Task brief → Scan the entries for the string "None" and give the number of lines that have it, nothing further.

Available data →
(** ** Field updates *)

Definition set_expires_at (a : Allocation) (t : Z) : Allocation :=
  mkAllocation (al_transport a) (al_relay a) (al_username a) t (al_permissions a) (al_channels a)
    (al_peer_to_channel a) (al_last_allocate a) (al_bytes_relayed a).

Definition set_permissions (a : Allocation) (p : gmap IpAddr Z) : Allocation :=
  mkAllocation (al_transport a) (al_relay a) (al_username a) (al_expires_at a) p (al_channels a)
    (al_peer_to_channel a) (al_last_allocate a) (al_bytes_relayed a).

Definition set_channels (a : Allocation) (c : gmap Z ChannelBinding) (p : gmap SocketAddr Z) : Allocation :=
  mkAllocation (al_transport a) (al_relay a) (al_username a) (al_expires_at a) (al_permissions a) c
    p (al_last_allocate a) (al_bytes_relayed a).

Definition add_bytes_relayed (n : Z) (a : Allocation) : Allocation :=
  mkAllocation (al_transport a) (al_relay a) (al_username a) (al_expires_at a) (al_permissions a) (al_channels a)
    (al_peer_to_channel a) (al_last_allocate a) (al_bytes_relayed a + n).

Definition with_allocations (st : AllocationManager) (m : gmap FiveTuple Allocation) : AllocationManager :=
  mkManager m (am_relay_index st) (am_quota st) (am_indication_counter st).

Definition with_counter (st : AllocationManager) (n : Z) : AllocationManager :=
  mkManager (am_allocations st) (am_relay_index st) (am_quota st) n.

(** The bytes of a reason phrase. *)
Definition text (s : string) : bytes := (fun c => Z.of_nat (nat_of_ascii c)) <$> list_ascii_of_string s.

(** ** Handlers *)

Section Manager.

Context (config : TurnConfig) (nonce_factory : NonceFactory).

Definition verifier : CredentialVerifier := mkVerifier (tc_static_auth_secret config) (tc_realm config).

(** What a handler yields: the new state and its calls. *)
Abbreviation outcome := (res StunError (AllocationManager * list Effect)).

Definition message_builder (mtype : Z) (txid : bytes) : bytes :=
  let builder := MessageBuilder_new mtype txid in
  match tc_software config with
  | Some software => MessageBuilder_attribute builder ATTR_SOFTWARE software
  | None => builder
  end.

Definition send_error (method : Z) (txid : bytes) (transport : ClientTransport) (code : Z) (reason : bytes)
  (key : option bytes) : res StunError (list Effect) :=
  response ← MessageBuilder_finish
    (MessageBuilder_attribute (message_builder (message_type method CLASS_ERROR) txid)
       ATTR_ERROR_CODE (error_code_value code reason)) key (tc_include_fingerprint config);
  mret [SendClient transport response].

Definition send_challenge (env : Env) (method : Z) (txid : bytes) (client : SocketAddr)
  (transport : ClientTransport) (code : Z) (reason : bytes) : res StunError (list Effect) :=
  nonce ← issue nonce_factory client (now_ticks env);
  let b := message_builder (message_type method CLASS_ERROR) txid in
  let b := MessageBuilder_attribute b ATTR_ERROR_CODE (error_code_value code reason) in
  let b := MessageBuilder_attribute b ATTR_REALM (tc_realm config) in
  let b := MessageBuilder_attribute b ATTR_NONCE nonce in
  response ← MessageBuilder_finish b None (tc_include_fingerprint config);
  mret [SendClient transport response].

(** [require_auth], in continuation-passing style: [k] is the rest of the
    handler, reached only with a username and key. *)
Definition require_auth (st : AllocationManager) (env : Env) (method : Z) (client : SocketAddr)
  (transport : ClientTransport) (message : StunMessage) (raw : bytes) (k : bytes -> bytes -> outcome) : outcome :=
  let txid := sm_transaction_id message in
  result ← authenticate verifier message raw (now_unix env) nonce_factory (now_ticks env) client;
  match result with
  | AuthOk username key => k username key
  | Unauthorized =>
      effects ← send_challenge env method txid client transport ERROR_UNAUTHORIZED (text "Unauthorized");
      mret (st, effects)
  | StaleNonce =>
      effects ← send_challenge env method txid client transport ERROR_STALE_NONCE (text "Stale Nonce");
      mret (st, effects)
  end.

(** A failure reply that leaves the state alone. *)
Definition fail (st : AllocationManager) (done_ : list Effect) (method : Z) (message : StunMessage)
  (transport : ClientTransport) (code : Z) (reason : string) (key : bytes) : outcome :=
  effects ← send_error method (sm_transaction_id message) transport code (text reason) (Some key);
  mret (st, (done_ ++ effects)%list).

Definition granted_lifetime (message : StunMessage) : Z :=
  Z.max (Z.min (default (tc_default_lifetime config) (lifetime message)) (tc_max_lifetime config)) 1.

Definition advertised_relay_address (relay : Endpoint) : SocketAddr :=
  match tc_relay_address config with
  | Some ip => mkSocketAddr ip (sa_port (ep_local_addr relay))
  | None => ep_local_addr relay
  end.

Definition within_budget (st : AllocationManager) (five_tuple : FiveTuple) (additional : Z) : bool :=
  match tc_max_bytes_per_allocation config with
  | None => true
  | Some cap =>
      match am_allocations st !! five_tuple with
      | Some a => al_bytes_relayed a + additional <=? cap
      | None => false
      end
  end.

(** [handle_binding]: unauthenticated, and no state change. *)
Definition handle_binding (st : AllocationManager) (five_tuple : FiveTuple) (transport : ClientTransport)
  (message : StunMessage) : outcome :=
  response ← binding_success_response (sm_transaction_id message) (ft_client five_tuple) None;
  mret (st, [SendClient transport response]).

Definition allocate_response (message : StunMessage) (five_tuple : FiveTuple) (relay : Endpoint) (key : bytes)
  : res StunError bytes :=
  let txid := sm_transaction_id message in
  let b := message_builder (message_type METHOD_ALLOCATE CLASS_SUCCESS) txid in
  let b := MessageBuilder_attribute b ATTR_XOR_RELAYED_ADDRESS
             (xor_address_value (advertised_relay_address relay) txid) in
  let b := MessageBuilder_attribute b ATTR_LIFETIME (lifetime_value (granted_lifetime message)) in
  let b := MessageBuilder_attribute b ATTR_XOR_MAPPED_ADDRESS (xor_address_value (ft_client five_tuple) txid) in
  MessageBuilder_finish b (Some key) (tc_include_fingerprint config).

Definition insert_allocation (st : AllocationManager) (five_tuple : FiveTuple) (a : Allocation) : AllocationManager :=
  mkManager (<[five_tuple := a]> (am_allocations st)) (<[ep_id (al_relay a) := five_tuple]> (am_relay_index st))
    (<[al_username a := default 0 (am_quota st !! al_username a) + 1]> (am_quota st)) (am_indication_counter st).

Task result → 6